— Очень неожиданно для себя я встретил новый век — на сцене "Гигант-холла". Вначале собирался поехать домой. Потом начали сыпаться предложения — в Москве была возможность поработать в 5-7 разных местах. Но мне это показалось не очень солидно, да и жажда наживы в последнее время меня не слишком прельщает... И когда Григорий Баскин предложил мне выступить здесь — я согласился. Во-первых, я никогда не был в Питере в Новый год, а во-вторых, мне показалось, что люди здесь больше радуются, более воодушевленные какие— то... И не обращают внимания на всякую ерунду и мишуру, которая для москвичей является более значимой.
— Так вы встретили новый год или новый век! Какова ваша версия!
— Моя версия — новый век начинается с 2000-го года, а новое тысячелетие — с 2001 — го. Как бы так ни было, у нас есть возможность поволноваться еще раз — в следующем году.
— Михаил Захарович, а что вы скажете о наших политических бурях 31 декабря!
— Это просто удивительно, насколько точно был продуман сценарий с самого начала.
— А Путин вам нравится!
— Вы знаете, ему совсем неважно, чтобы он мне нравился, и России тоже неважно, чтобы мне нравился Путин. Главное, чтобы он своими делами, своей жизнью доказал, что он заслуживает быть президентом великой страны. А что я о нем думаю? Во-первых, он человек незаурядный, достаточно энергичный, сильный, с жизненным опытом, ему были даны великолепные условия и возможности доказать, что он именно такой, и он доказал, что он мужик серьезный. Мне нравится это в нем. Кстати, мне дали почитать как-то "Аргументы и факты", где было интервью с Путиным. И там он, рассказывая о студенческих годах, говорит: "Учился в Академии, жил в общежитии, слушал потихонечку записи Шуфутинского". Так что, возможно, у меня теперь блат есть, и меня начнут показывать по первому каналу.

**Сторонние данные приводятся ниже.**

(* ===== verification/FencesSafety.v ===== *)
(** * FencesSafety: no wait for a fence is part of a deadlock

    The wait-for graph over every reachable state of any number of transactions: a transaction
    waiting for a fence holds no row and only lower fences, one that holds a row asks for no
    fence; so no cycle passes through a fence wait, and every chain of fence waits ends in a
    transaction that can go on or waits for a row. *)
From Stdlib Require Import ssreflect.
From stdpp Require Import relations.
From S2P Require Import Prelude Fences.

(** ** The order of names *)

#[export] Instance name_order : CmpOrder name_compare.
Proof. apply (cmp_order_contramap code_units code_units_compare _). Qed.

Lemma name_lt_trans a b c : name_lt a b = true → name_lt b c = true → name_lt a c = true.
Proof. rewrite /name_lt !Z.ltb_lt. intros H1 H2. apply (cmp_lt_le_trans name_compare a b c); [done|lia]. Qed.

Lemma name_lt_irrefl a : name_lt a a = false.
Proof. rewrite /name_lt. pose proof (cmp_antisym (cmp:=name_compare) a a). apply Z.ltb_ge. lia. Qed.

Lemma fence_shape level kind id n : fence level kind id = Some n → id_part id = true ∧ n = (level +:+ ":" +:+ kind +:+ ":" +:+ id)%string.
Proof.
  rewrite /fence /id_part. destruct (bool_decide (id = "")), (has_char _ id); cbn [orb negb andb]; try done. by intros [= <-].
Qed.

(** Every constructed fence has the form the database accepts. *)
Lemma fence_well_formed f n : fences f = Some n → well_formed n = true.
Proof.
  destruct f; cbn [fences]; intros [Hp ->]%fence_shape; match goal with Hp : id_part ?x = true |- _ => revert Hp; generalize x end;
    intros x Hp; cbn -[id_part]; exact Hp.
Qed.

(** ** The state of a transaction *)

Section Deadlock.
Context (key : string → Z).
(** ** Apply *)

(** [occupiesNodesWhere]: a rank claim there that is not released, or a reservation there while
    one of the instance's ranks holds. *)
Definition rank_holds (k : OccupancyRank) : bool := negb (bool_decide (oc_claim k = RELEASED)).
Definition node_among (nodeIds : list string) (nodeId : option string) : bool :=
  match nodeId with Some id => bool_decide (id ∈ nodeIds) | None => false end.
Definition occupiesNodesWhere (nodeIds : list string) (i : InstanceRow) : bool :=
  existsb (λ k, node_among nodeIds (oc_nodeId k) && rank_holds k) (ir_ranks i)
  || (existsb (λ v, node_among nodeIds (ov_nodeId v)) (ir_reservations i) && existsb rank_holds (ir_ranks i)).

(** The caller's startable instances that occupy one of these nodes. *)
Definition runningInstancesOn (db : ProfileTables) (userId : string) (nodeIds : list string) : list InstanceRow :=
  match nodeIds with
  | [] => []
  | _ => List.filter (λ i, bool_decide (ir_userId i = userId)
           && existsb (λ r, bool_decide (ru_id r = ir_runtimeId i) && ru_startable r) (tb_runtimes db)
           && occupiesNodesWhere nodeIds i) (tb_instances db)
  end.

(** [planInstanceNodes]: every rank's node, and the current reservations'. *)
Definition rank_nodes (i : InstanceRow) : list string := omap oc_nodeId (ir_ranks i).
Definition current_reservation_nodes (i : InstanceRow) : list string :=
  omap ov_nodeId (List.filter (λ v, bool_decide (ov_supersededGeneration v = None)) (ir_reservations i)).

Definition desired_running (i : InstanceRow) : bool := bool_decide (ir_desired i = Some true).

Definition plan_instance (blocked : string → option string) (i : InstanceRow) : PlanInstance :=
  mkPlanInstance (ir_id i) (ir_runtimeId i) (ir_launchVersionId i) (desired_running i) (rank_nodes i) (current_reservation_nodes i) (blocked (ir_id i)).

(** The versions the items name, of the user's runtimes, by id. *)
Definition plan_version (db : ProfileTables) (userId : string) (v : VersionRow) : option PlanVersion :=
  option_map (λ r, mkVersion (ve_id v) (ve_runtimeId v) (ru_slug r) (ru_currentVersionId r) (ve_spec v) (ru_nodeOrigin r))
    (List.find (λ r, bool_decide (ru_id r = ve_runtimeId v) && bool_decide (ru_userId r = userId)) (tb_runtimes db)).
Definition plan_versions (db : ProfileTables) (userId : string) (versionIds : list string) : jsmap string PlanVersion :=
  fold_left (λ m v, match plan_version db userId v with Some w => map_set (ve_id v) w m | None => m end)
    (List.filter (λ v, bool_decide (ve_id v ∈ versionIds)) (tb_versions db)) [].
(** *** Delete *)

Lemma agent_delete_keeps auth userId pid db db' : tables_ok db → agentRulesApply auth = true → delete auth userId pid db = inl db' → keeps_holds db db'.
Proof.
  intros Hok Hagent. rewrite /delete Hagent. destruct (negb (mayReachAgent auth)); [done|]. destruct (negb (mayWrite auth)); [done|].
  destruct (find_profile db userId pid) as [prof|] eqn:Hf; [|done]. cbn [andb]. destruct (_ || existsb _ (tb_nodes db)) eqn:Hg; [done|]. apply orb_false_iff in Hg as [_ Hnone].
  apply find_profile_spec in Hf as (Hin & Hpid & Hpu). intros [= <-].
  assert (Hids : map no_id (map (forget_profile pid) (tb_nodes db)) = map no_id (tb_nodes db)).
  { rewrite map_map. apply map_ext. intros n. rewrite /forget_profile. by case_bool_decide. }
  split.
  - split; cbn; [rewrite Hids; apply Hok| | |].
    + intros n Hn. assert (Hin' : In (no_id n) (map no_id (tb_nodes db))) by (rewrite -Hids; by apply in_map). apply in_map_iff in Hin' as (m & <- & Hm). by apply Hok.
    + pose proof (tk_profiles db Hok) as Hnd. revert Hnd. clear. induction (tb_profiles db) as [|p ps IH]; cbn; [done|]. intros [Hp Hnd]%NoDup_cons.
      destruct (negb _); [|by apply IH]. cbn. apply NoDup_cons. split; [|by apply IH]. intros (q & Eq & [Hq _]%filter_In)%list_elem_of_In%in_map_iff. apply Hp. rewrite -Eq. by apply list_elem_of_In, in_map.
    + intros p [Hp _]%filter_In. by apply Hok.
  - intros n (Hn & Hheld & Hwho). assert (Hnot : no_holdProfileId n ≠ Some pid).
    { intros E. destruct Hwho as [?|(p & l & Hp & Hpp & Hpu' & _)]; [congruence|]. assert (p = prof) as -> by (eapply (NoDup_map_inj po_id); [apply Hok|done|done|congruence]).
      assert (Ht : existsb (λ n, bool_decide (no_userId n = userId) && bool_decide (no_holdProfileId n = Some pid)) (tb_nodes db) = true).
      { apply existsb_exists. exists n. split; [done|]. rewrite !bool_decide_eq_true_2 //. congruence. }
      congruence. }
    assert (Hsame : forget_profile pid n = n) by by rewrite /forget_profile bool_decide_eq_false_2.
    exists n. split; [|done]. split; [cbn; apply in_map_iff; by exists n|]. split; [done|]. destruct Hwho as [?|(p & l & Hp & Hpp & Hpu' & Hl)]; [by left|right].
    exists p, l. split_and!; try apply Hl; try done. cbn. apply filter_In. split; [done|]. rewrite (bool_decide_eq_false_2 (po_id p = pid)) //. congruence.
Qed.

(** ** What agents do *)

Inductive ProfileOp : Type :=
| OpSave (auth : CallerAuth) (userId : string) (input : SaveInput) (now : Z) (newProfileId : string) (newItemId : Z → string)
| OpDelete (auth : CallerAuth) (userId profileId : string)
| OpApply (auth : CallerAuth) (userId profileId : string) (confirmed : option string) (facts : PlanFacts) (names : ApplyNames) (planned_on : ProfileTables).

Definition op_result (fp : Preview → string) (db : ProfileTables) (op : ProfileOp) : ProfileTables + ProfileError :=
  match op with
  | OpSave auth userId input now pid iid => save auth userId input now pid iid db
  | OpDelete auth userId pid => delete auth userId pid db
  | OpApply auth userId pid confirmed facts names db0 => apply fp auth userId pid confirmed facts names db0 db
  end.

(** A refused operation rolls back. *)
Definition op_step (fp : Preview → string) (db : ProfileTables) (op : ProfileOp) : ProfileTables := match op_result fp db op with inl db' => db' | inr _ => db end.
Definition run_ops (fp : Preview → string) (ops : list ProfileOp) (db : ProfileTables) : ProfileTables := fold_left (op_step fp) ops db.

Definition op_auth (op : ProfileOp) : CallerAuth := match op with OpSave a _ _ _ _ _ | OpDelete a _ _ | OpApply a _ _ _ _ _ _ => a end.

(** Texts of the database have no NUL, and an apply planned on tables there were. *)
Definition op_ok (op : ProfileOp) : Prop := match op with OpSave _ _ input _ _ _ => save_texts input | OpDelete _ _ _ => True | OpApply _ _ _ _ _ _ db0 => tables_ok db0 end.

Lemma agent_step_keeps fp db op : tables_ok db → op_ok op → agentRulesApply (op_auth op) = true → keeps_holds db (op_step fp db op).
Proof.
  intros Hok Hop Hag. rewrite /op_step. destruct (op_result fp db op) as [db'|] eqn:E; [|split; [done|]; intros n Hn; by exists n].
  destruct op; cbn in *; [by eapply agent_save_keeps|by eapply agent_delete_keeps|by eapply agent_apply_keeps].
Qed.

(** C9. Agents release no person's hold. Over every sequence of saves, deletes and applies by callers
    who are not a verified person, each applied to a plan made at any earlier time, a node held by a
    person, or held by a profile whose hold line for it stands, stays held by the same holder. *)
Theorem agents_keep_holds fp ops db n :
  tables_ok db → Forall (λ op, op_ok op ∧ agentRulesApply (op_auth op) = true) ops → protected db n →
  ∃ n', In n' (tb_nodes (run_ops fp ops db)) ∧ no_id n' = no_id n ∧ row_held n' ∧ no_holdProfileId n' = no_holdProfileId n.
Proof.
  intros Hok Hops. revert db n Hok. induction Hops as [|op ops [Hop Hag] _ IH]; intros db n Hok Hn; cbn [run_ops fold_left].
  - exists n. split; [apply Hn|]. split; [done|]. split; [apply Hn|done].
  - destruct (agent_step_keeps fp db op Hok Hop Hag) as [Hok' Hkeep]. destruct (Hkeep n Hn) as (n1 & Hn1 & [E1 _] & E2).
    destruct (IH _ n1 Hok' Hn1) as (n2 & H1 & H2 & H3 & H4). exists n2. split_and!; [exact H1|congruence|done|congruence].
Qed.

— Но, наверное, обольщаться не стоит, потому что он был и на концерте группы "Модерн токинг", и на выступлении "Машины времени" подпевал песне "Поворот". Так что музыкальные вкусы у него разноплановы.

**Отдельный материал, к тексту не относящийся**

Lemma plan_spec input plan : input_ok input → profilePlan input = Some plan → vw_refusals (pa_preview plan) = [] → ∃ kept stopped added, plan_reaches input plan kept stopped added.
Proof.
  intros (Hctx & Hv & Hnd & Hc). rewrite /profilePlan. destruct (keep_all_spec input (owned_ids input) (hold_lines input)) as (kept & stopped & Hk).
  set (k := keep_all _ _ _) in *. set (placeable := placeable_nodes _ _). set (s0 := mkStarts _ _ _ _ _).
  destruct (start_items _ _ _ _ s0) as [s|] eqn:Hs; [|done]. cbn [mbind option_bind]. intros [= <-] Href. cbn in Href.
  apply start_items_started in Hs as [_ _ H3]; [|done|by apply new_planner_ok, context_stopping]. destruct (H3 Href) as (added & Est & Hall & Hlen).
  exists kept, stopped, added. destruct Hk as [K1 K2 K3 K4 K5 K6 K7]. split; cbn.
  - rewrite K3. clear. induction (in_instances input) as [|i l IH]; [done|]. cbn [sort_by List.filter].
    assert (Hf : ∀ a b : list PlanInstance, a ≡ₚ b → List.filter pe_desiredRunning a ≡ₚ List.filter pe_desiredRunning b).
    { intros a b H. induction H as [|x a b H IH'|x y a|a b c H1 IH1 H2 IH2]; cbn; [done| | |by etrans].
      - destruct (pe_desiredRunning x); [by constructor|done].
      - destruct (pe_desiredRunning x), (pe_desiredRunning y); try done. apply perm_swap. }
    rewrite (Hf _ _ (insert_by_perm _ i _)). cbn [List.filter]. by destruct (pe_desiredRunning i); rewrite IH.
  - exact K4.
  - rewrite sort_by_perm. by rewrite K1.
  - rewrite sort_by_perm. by rewrite K2 map_map.
  - by rewrite Est.
  - apply Forall2_fmap_l in Hall. assert (Hin : ∀ t, t ∈ sort_by (λ a b, pt_position a - pt_position b) (in_items input) → In t (in_items input)).
    { intros t Ht. by apply list_elem_of_In, sort_by_in in Ht. }
    clear Est Hlen. revert Hall Hin. generalize (sort_by (λ a b, pt_position a - pt_position b) (in_items input)). intros items Hall. induction Hall as [|t l items added' [Hl HF] Hall IH]; intros Hin; constructor.
    + cbn in Hl. split; [|done]. rewrite Hl /missing_of. specialize (K6 (pt_id t)). rewrite (item_slots_get input t Hnd) /= in K6; [apply Hin; by left|].
      pose proof (K7 (item_slots_pos input Hc) (pt_id t)). rewrite -K5. lia.
    + apply IH. intros u Hu. apply Hin. by right.
  - rewrite Hlen; done.
Qed.

(** ** What an apply leaves *)

(** A line is among the selected ones exactly when it is selected: nodes are listed once. *)
Lemma selected_line (f : ProfileHoldLine → bool) lines l : NoDup (map hl_nodeId lines) → In l lines → hl_nodeId l ∈ map hl_nodeId (List.filter f lines) ↔ f l = true.
Proof.
  intros Hnd Hl. split.
  - intros (l' & E & [Hl' Hf]%list_elem_of_In%filter_In)%list_elem_of_fmap. by rewrite (line_unique lines l l').
  - intros Hf. apply list_elem_of_fmap. exists l. split; [done|]. by apply list_elem_of_In, filter_In.
Qed.

Section Holds.
Context (userId : string) (input : PlanInput) (plan : ProfilePlan) (now : Z) (db : ProfileTables) (ns : list NodeRow).
Context (Hok : tables_ok db) (Hlines : NoDup (map hl_nodeId (in_owned input))) (Happly : apply_holds userId input plan now db = inl ns).

(** What becomes of the row of an owned node. *)
Lemma row_after line n' : In line (in_owned input) → In n' ns → no_id n' = hl_nodeId line → no_userId n' = userId →
  ∃ n, In n (tb_nodes db) ∧ same_node n n' ∧
    if hl_hold line then row_held n' else no_holdAt n' = None ∧
      (row_held n → hl_nodeId line ∈ map hl_nodeId (List.filter (to_release (in_profileId input) (if in_agentRules input then agent else person)
         (map (λ n, (no_id n, hold_of n)) (node_rows db userId (map hl_nodeId (in_owned input))))) (in_owned input))).
Proof.
  intros Hl Hn' Hid Hu. destruct (apply_holds_rows userId input plan now db ns Hok Happly) as (Href & ns1 & H1 & H2).
  set (current := map (λ n, (no_id n, hold_of n)) _) in *. set (caller := if in_agentRules input then agent else person) in *.
  destruct (rows_origin _ _ _ n' H2 Hn') as (n1 & Hn1 & [E2 U2] & R2), (rows_origin _ _ _ n1 H1 Hn1) as (n & Hn & [E1 U1] & R1).
  exists n. split; [done|]. split; [split; congruence|]. rewrite /after_releases E1 -E1 -E2 Hid in R2. rewrite /after_holds -E1 -E2 Hid in R1.
  assert (Hcur : map_get (hl_nodeId line) current = Some (hold_of n)).
  { rewrite -Hid E2 E1. apply current_hold; [done|done|congruence|]. rewrite -E1 -E2 Hid. by apply list_elem_of_In, in_map. }
  assert (Hheld : line_held current line = true ↔ row_held n) by (rewrite /line_held Hcur /= bool_decide_eq_true; done).
  pose proof (selected_line (to_hold (in_profileId input) current) _ _ Hlines Hl) as Sh. pose proof (selected_line (to_release (in_profileId input) caller current) _ _ Hlines Hl) as Sr.
  specialize (Href line Hl). destruct (hl_hold line) eqn:Hh.
  - assert (Hr : to_release (in_profileId input) caller current line = false) by by rewrite /to_release Hh.
    destruct (decide (hl_nodeId line ∈ map hl_nodeId (List.filter (to_release _ _ _) _))) as [Hin|_]; [rewrite Sr in Hin; congruence|]. subst n'.
    destruct (decide (hl_nodeId line ∈ _)) as [_|Hno]; [by destruct R1 as (_ & _ & ? & _)|]. subst n1. apply Hheld.
    destruct (line_held current line) eqn:Hlh; [done|]. exfalso. apply Hno, Sh. by rewrite /to_hold Hh Hlh.
  - assert (Hno : to_hold (in_profileId input) current line = false) by by rewrite /to_hold Hh.
    destruct (decide (hl_nodeId line ∈ map hl_nodeId (List.filter (to_hold _ _) _))) as [Hin|_]; [rewrite Sh in Hin; congruence|]. subst n1.
    rewrite /to_refuse Hh in Href. cbn [negb andb] in Href. destruct (line_held current line) eqn:Hlh.
    + cbn in Href. assert (Hr : to_release (in_profileId input) caller current line = true) by (rewrite /to_release Hh Hlh; cbn; by apply negb_false_iff in Href).
      destruct (decide (hl_nodeId line ∈ _)) as [Hin|Hout]; [|by rewrite Sr in Hout]. destruct R2 as (_ & _ & ?). by split.
    + assert (Hr : to_release (in_profileId input) caller current line = false) by by rewrite /to_release Hh Hlh.
      destruct (decide (hl_nodeId line ∈ _)) as [Hin|_]; [rewrite Sr in Hin; congruence|]. subst n'.
      destruct (no_holdAt n) as [t|] eqn:Ht; [|split; [done|]; intros [? ?]; congruence]. assert (false = true) by (apply Hheld; by exists t). done.
Qed.
End Holds.

(** What becomes of any node's row. *)
Lemma row_kept_unless userId input plan now db ns : tables_ok db → apply_holds userId input plan now db = inl ns →
  ∀ n n', In n (tb_nodes db) → In n' ns → no_id n' = no_id n →
  (row_held n → ¬ row_held n' → ∃ l, In l (in_owned input) ∧ hl_nodeId l = no_id n ∧ hl_hold l = false ∧
     (in_agentRules input = true → no_holdProfileId n = Some (in_profileId input))) ∧
  (no_id n ∉ map hl_nodeId (in_owned input) → n' = n).
Proof.
  intros Hok Happly n n' Hn Hn' Hid. destruct (apply_holds_rows userId input plan now db ns Hok Happly) as (_ & ns1 & H1 & H2).
  set (current := map (λ n, (no_id n, hold_of n)) _) in *. set (caller := if in_agentRules input then agent else person) in *.
  destruct (rows_origin _ _ _ n' H2 Hn') as (n1 & Hn1 & [E2 _] & R2), (rows_origin _ _ _ n1 H1 Hn1) as (m & Hm & [E1 _] & R1).
  assert (m = n) as -> by (eapply node_by_id; [apply Hok|done|done|congruence]). rewrite /after_holds in R1. rewrite /after_releases E1 in R2. split.
  - intros Hheld Hnot. destruct (decide (no_id n ∈ map hl_nodeId (List.filter (to_release _ _ _) _))) as [Hin|Hno]; last first.
    { subst n'. exfalso. apply Hnot. destruct (decide (no_id n ∈ _)) as [_|_]; [by destruct R1 as (_ & _ & ? & _)|by subst n1]. }
    apply list_elem_of_fmap in Hin as (l & El & [Hl Hto]%list_elem_of_In%filter_In). exists l. destruct R2 as (Huser & _ & _).
    assert (Hu : no_userId n = userId) by (destruct (decide (no_id n ∈ _)) as [_|_]; [by destruct R1|by subst n1]).
    rewrite /to_release /line_ours /line_held -El (current_hold db userId _ n Hok Hn Hu) in Hto; [rewrite El; by apply list_elem_of_In, in_map|].
    apply andb_true_iff in Hto as [[Hnh _]%andb_true_iff Hwho]. apply negb_true_iff in Hnh. split_and!; [done|done|done|].
    intros Ha. rewrite /caller Ha (bool_decide_eq_false_2 (agent = person)) // orb_false_r in Hwho. apply andb_true_iff in Hwho as [_ Hours]. by apply bool_decide_eq_true in Hours.
  - intros Hout.
    assert (Hsub : ∀ f : ProfileHoldLine → bool, no_id n ∉ map hl_nodeId (List.filter f (in_owned input))).
    { intros f (l & El & [Hl _]%list_elem_of_In%filter_In)%list_elem_of_fmap. apply Hout. rewrite El. by apply list_elem_of_In, in_map. }
    destruct (decide (no_id n ∈ map hl_nodeId (List.filter (to_release _ _ _) _))) as [Hin|_]; [by destruct (Hsub _ Hin)|].
    destruct (decide (no_id n ∈ map hl_nodeId (List.filter (to_hold _ _) _))) as [Hin|_]; [by destruct (Hsub _ Hin)|]. congruence.
Qed.

(** The running instances the plan sees are the rows the query finds. *)
Lemma load_running auth userId pid facts db input : loadPlanInput auth userId pid facts db = inl input →
  map pe_id (List.filter pe_desiredRunning (in_instances input)) =
  map ir_id (List.filter desired_running (runningInstancesOn db userId (map hl_nodeId (in_owned input)))).
Proof.
  rewrite /loadPlanInput. destruct (find_profile db userId pid) as [p|]; [|done]. intros [= <-]. cbn [in_instances in_owned].
  induction (runningInstancesOn db userId (map hl_nodeId (po_lines p))) as [|i l IH]; [done|]. cbn. destruct (desired_running i); cbn; by rewrite IH.
Qed.

(** Stops that all land: each instance's row is told to stop. *)
Lemma stops_land userId ids op rows rows' : NoDup (map ir_id rows) → markInstancesStopping userId ids op rows = (rows', length ids) →
  ∀ id, id ∈ ids → ∃ r, In r rows' ∧ ir_id r = id ∧ ir_userId r = userId ∧ ir_desired r = Some false ∧ ir_operationId r = Some op.
Proof.
  intros Hnd [= <- Hlen] id Hid. set (p := λ i, _ && _) in Hlen.
  assert (Hincl : incl ids (map ir_id (List.filter p rows))).
  { apply NoDup_length_incl.
    - apply NoDup_ListNoDup. clear Hlen. induction rows as [|r l IH]; cbn; [constructor|]. cbn in Hnd. apply NoDup_cons in Hnd as [Hr Hnd]. destruct (p r); [|by apply IH].
      cbn. apply NoDup_cons. split; [|by apply IH]. intros (q & Eq & [Hq _]%filter_In)%list_elem_of_In%in_map_iff. apply Hr. rewrite -Eq. by apply list_elem_of_In, in_map.
    - by rewrite length_map Hlen.
    - intros x (r & <- & [_ [[Hr _]%andb_true_iff _]%andb_true_iff]%filter_In)%in_map_iff. bool_to_prop. by apply list_elem_of_In. }
  apply list_elem_of_In, Hincl, in_map_iff in Hid as (r & <- & [Hr Hp]%filter_In). eexists. split; [apply in_map_iff; exists r; split; [by rewrite -/(p r) Hp|done]|].
  apply andb_true_iff in Hp as [[_ Hu]%andb_true_iff _]. bool_to_prop. done.
Qed.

— Но в интервью он все-таки вспомнил меня — а это уже много.
— Сегодня ваше постоянное место жительства — Лос-Анжелес, теплые волшебные края. А как вам наша северная столица со снежком!
— Замечательно. Да я и дома-то последний раз был 22 июля, а до этого — где-то в феврале. Все остальное время я нахожусь в России.
— Но дом — это все равно здесь, правда!
— Не могу сказать, что дом у меня здесь — дом у меня там, и совсем неплохой. Его только что достроили, и я еще до сих пор окончательно результата не видел. Но моя душа здесь, это безусловно. Здесь мой народ, который меня понимает и любит — а это самое главное для любого человека, а для исполнителя тем более.
— Вы сказали, что стали к деньгам относиться более равнодушно. Но тогда ради чего вы поете!
— Нет-нет, я не стал относиться к деньгам более равнодушно. Я отношусь к ним более спокойно, мной не владеет жажда наживы. А деньги мне нужны — они нужны любому человеку...
— Давайте по-другому. Вы поете для того, чтобы лет через тридцать на "Ретро— канале" раз в три месяца исполняли какой— нибудь ваш сегодняшний хит, или есть какая-то иная, более высокая цель!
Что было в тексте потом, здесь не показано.